The problem:
For each line below that contains the string "split", copy that line.

Data to process:
(** One call of the store's interface that may write, whether it succeeds or
    fails. *)
Inductive store_step : Db -> Db -> Prop :=
| Step_process_event draw input db : store_step db (process_event draw input db).2
| Step_process_events draw inputs db : store_step db (process_events draw inputs db).2
| Step_expire now db : store_step db (expire now db).2
| Step_prune_offenses before db : store_step db (prune_offenses before db).2
| Step_prune_leases before now db : store_step db (prune_leases before now db).2
| Step_begin_reconcile now db : store_step db (begin_reconcile now db).2
| Step_manual_block network action now duration db :
    store_step db (manual_block network action now duration db).2
| Step_manual_unblock network now db : store_step db (manual_unblock network now db).2
| Step_mark_apply_results outcomes db : store_step db (mark_apply_results outcomes db).2.

Definition store_reachable : Db -> Prop := rtc store_step empty_db.
End Steps.

Section Reachable.
Context {NA : IpNetworkApi} {NL : IpNetworkLaws} {SC : StoreCodec} {SL : StoreCodecLaws}.

Lemma expire_wf now db : store_wf db -> store_wf (expire now db).2.
Proof.
  intros H. unfold expire. destruct (sql_time now); [|done].
  by apply update_leases_wf; [|apply set_expired_wf|].
Qed.

Lemma begin_reconcile_wf now db : store_wf db -> store_wf (begin_reconcile now db).2.
Proof.
  intros H. unfold begin_reconcile. destruct (sql_time now); [|done].
  by apply update_leases_wf; [|apply set_apply_wf|].
Qed.

Lemma manual_unblock_wf n now db : store_wf db -> store_wf (manual_unblock n now db).2.
Proof.
  intros H. unfold manual_unblock. destruct (sql_time now); [|done].
  by apply update_leases_wf; [|apply set_revoked_wf|].
Qed.

Lemma prune_leases_wf b now db : store_wf db -> store_wf (prune_leases b now db).2.
Proof.
  intros H. unfold prune_leases. destruct (_ ≫= _) as [[t1 t2]|]; [|done].
  destruct H. split; cbn; try done.
  - by apply NoDup_filter_key.
  - apply Forall_forall. intros r [Hr _]%elem_filter. by eapply Forall_forall in wf_leases.
Qed.

Lemma prune_offenses_wf b db : store_wf db -> store_wf (prune_offenses b db).2.
Proof.
  intros H. unfold prune_offenses. apply transaction_wf; [|done].
  intros a db' Hp. inv_result. destruct H. split; cbn; try done.
  - by apply NoDup_filter_key.
  - by apply NoDup_filter_key.
  - intros o Ho. pose proof Ho as [Hin _]%elem_filter.
    apply wf_foreign, list_elem_of_fmap in Hin as (e & Hk & He). apply list_elem_of_fmap.
    exists e. split; [done|]. apply elem_filter. split; [done|].
    apply existsb_elem. exists o. split; [done|]. unfold event_key in Hk. simplify_eq.
    by rewrite H, H0, !String.eqb_refl.
Qed.

Lemma manual_block_wf n a now d db : store_wf db -> store_wf (manual_block n a now d db).2.
Proof.
  intros H. unfold manual_block. apply transaction_wf; [|done].
  intros l db' Hb. inv_all. eapply insert_lease_wf; [|done].
  apply (f_equal snd) in Ep. cbn [snd] in Ep. subst.
  by apply update_leases_wf; [|apply set_revoked_wf|].
Qed.

Lemma mark_results_wf outcomes db u db' :
  store_wf db -> mark_results outcomes db = Ok (u, db') -> store_wf db'.
Proof.
  revert db. induction outcomes as [|[id o] l IH]; intros db Hwf; cbn; [by intros [= <- <-]|].
  destruct (outcome_state o) as [s e]. intros H. inv_result. eapply IH; [|exact H].
  by apply (update_leases_wf _ (fun r => set_apply r s e)); [|apply set_apply_wf|].
Qed.

Lemma store_step_wf db db' : store_step db db' -> store_wf db -> store_wf db'.
Proof.
  intros [] H; auto using expire_wf, begin_reconcile_wf, manual_unblock_wf, prune_leases_wf,
    prune_offenses_wf, manual_block_wf; apply transaction_wf; try done; intros;
    eauto using apply_event_wf, apply_events_wf, mark_results_wf.
Qed.

Lemma reachable_wf db : store_reachable db -> store_wf db.
Proof.
  unfold store_reachable. generalize store_wf_empty. generalize empty_db. intros db0 H0 H.
  induction H as [|x y z Hs _ IH]; eauto using store_step_wf.
Qed.

(** C3: the integrity of the database: every sequence of store operations,
    failing ones included, from the empty tables leaves unique primary keys,
    no offense without its event, and only checkpoints and leases that
    decode; so reading the leases in force at any representable time
    succeeds. *)
Theorem store_reachable_wf db :
  store_reachable db ->
  store_wf db /\ forall now, (now <= i64_max)%N -> exists ls, active_leases now db = Ok ls.
Proof.
  intros H%reachable_wf. split; [done|]. intros now Hn. unfold active_leases.
  rewrite (proj2 (sql_time_ok _ _) (conj Hn eq_refl)). cbn [mbind result_bind].
  destruct (traverse_total decode_lease
    (merge_sort id_le (List.filter (row_active (Z.of_N now)) (leases db)))) as (ls & Hls & _);
    [|by eexists].
  rewrite merge_sort_Permutation. apply Forall_forall. intros r [Hr _]%elem_filter.
  pose proof (wf_leases _ H) as Hw. rewrite Forall_forall in Hw.
  by destruct (Hw r Hr) as (_ & l & ? & _); eexists.
Qed.
End Reachable.

(** ** One offense *)

Section Offense.
Context {NA : IpNetworkApi} {NL : IpNetworkLaws} {SC : StoreCodec} {SL : StoreCodecLaws}.
Context (draw : Z -> N -> N).

(** When the offense counts as having happened. *)
Definition offense_time (input : EventInput) (offense : OffenseInput) : N :=
  default (ev_observed_at input) (i_observed_at offense).

(** The row recorded for it. *)
Definition offense_row (input : EventInput) (offense : OffenseInput) : OffenseRow := {|
  o_source := ev_source input; o_event_id := ev_event_id input; o_policy := i_policy offense;
  o_network := net_show (i_network offense);
  o_observed_at := Z.of_N (offense_time input offense);
  o_attempt_key := match i_group_key offense with
                   | Some g => Some g | None => i_attempt_key offense end;
  o_consumed := false |}.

Exercise answer:
  destruct H. split; cbn; try done.
  intros a db' Hp. inv_result. destruct H. split; cbn; try done.
    exists e. split; [done|]. apply elem_filter. split; [done|].
    apply existsb_elem. exists o. split; [done|]. unfold event_key in Hk. simplify_eq.
  intros H%reachable_wf. split; [done|]. intros now Hn. unfold active_leases.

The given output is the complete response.